*** Information provided Section Begins ***
Lemma R_base_transpose_symmetric_witness :
  Np.get R_base 3 97 = Np.get R_base 97 3.
Proof. apply (R_base_transpose_symmetric 3 97); lia. Defined.

Lemma x_axis_increasing : increasing x_axis = true.
Proof. vm_compute. reflexivity. Qed.

Lemma x_axis_within : forallb (within (-20) 20) x_axis = true.
Proof. vm_compute. reflexivity. Qed.

Lemma increasing_spec (v : Np.vec) (i j : nat) :
  increasing v = true -> (i < j)%nat -> (j < List.length v)%nat ->
  (nth i v nan <? nth j v nan) = true.
Proof.
  unfold increasing. intros H Hij Hj. rewrite forallb_forall in H.
  specialize (H i ltac:(apply in_seq; lia)). rewrite forallb_forall in H.
  specialize (H j ltac:(apply in_seq; lia)).
  now rewrite (proj2 (Nat.ltb_lt i j) Hij) in H.
Qed.

(** X2. The grid is the Cartesian product of one axis with itself:
    [X[i][j] = x[j]] and [Y[i][j] = x[i]], where the 100 samples of the axis
    start at -20, end at 20 exactly, stay within [-20, 20] and are strictly
    increasing. *)
Theorem grid_is_cartesian_product (i j : nat) :
  (i < 100)%nat -> (j < 100)%nat ->
  Np.get X i j = nth j x_axis nan /\
  Np.get Y i j = nth i x_axis nan /\
  nth 0 x_axis nan = -20 /\ nth 99 x_axis nan = 20 /\
  within (-20) 20 (nth i x_axis nan) = true /\
  ((i < j)%nat -> (nth i x_axis nan <? nth j x_axis nan) = true).
Proof.
  intros Hi Hj. unfold X, Y. rewrite module_globals_eq. cbn [g_X g_Y].
  destruct (meshgrid_get x_axis x_axis i j) as [EX EY];
    try (rewrite x_axis_length; assumption).
  split; [exact EX|]. split; [exact EY|].
  split; [reflexivity|]. split; [reflexivity|]. split.
  - pose proof x_axis_within as H. rewrite forallb_forall in H.
    apply H, nth_In. now rewrite x_axis_length.
  - intros Hij. apply increasing_spec;
      [apply x_axis_increasing | assumption | now rewrite x_axis_length].
Qed.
*** Information provided Section Ends ***
- _Problem to solve_
All lines from the one containing "start at -20, end" through the end of the listing above are to be restated word for word, and no others.

- _Expected output_
    start at -20, end at 20 exactly, stay within [-20, 20] and are strictly
    increasing. *)
Theorem grid_is_cartesian_product (i j : nat) :
  (i < 100)%nat -> (j < 100)%nat ->
  Np.get X i j = nth j x_axis nan /\
  Np.get Y i j = nth i x_axis nan /\
  nth 0 x_axis nan = -20 /\ nth 99 x_axis nan = 20 /\
  within (-20) 20 (nth i x_axis nan) = true /\
  ((i < j)%nat -> (nth i x_axis nan <? nth j x_axis nan) = true).
Proof.
  intros Hi Hj. unfold X, Y. rewrite module_globals_eq. cbn [g_X g_Y].
  destruct (meshgrid_get x_axis x_axis i j) as [EX EY];
    try (rewrite x_axis_length; assumption).
  split; [exact EX|]. split; [exact EY|].
  split; [reflexivity|]. split; [reflexivity|]. split.
  - pose proof x_axis_within as H. rewrite forallb_forall in H.
    apply H, nth_In. now rewrite x_axis_length.
  - intros Hij. apply increasing_spec;
      [apply x_axis_increasing | assumption | now rewrite x_axis_length].
Qed.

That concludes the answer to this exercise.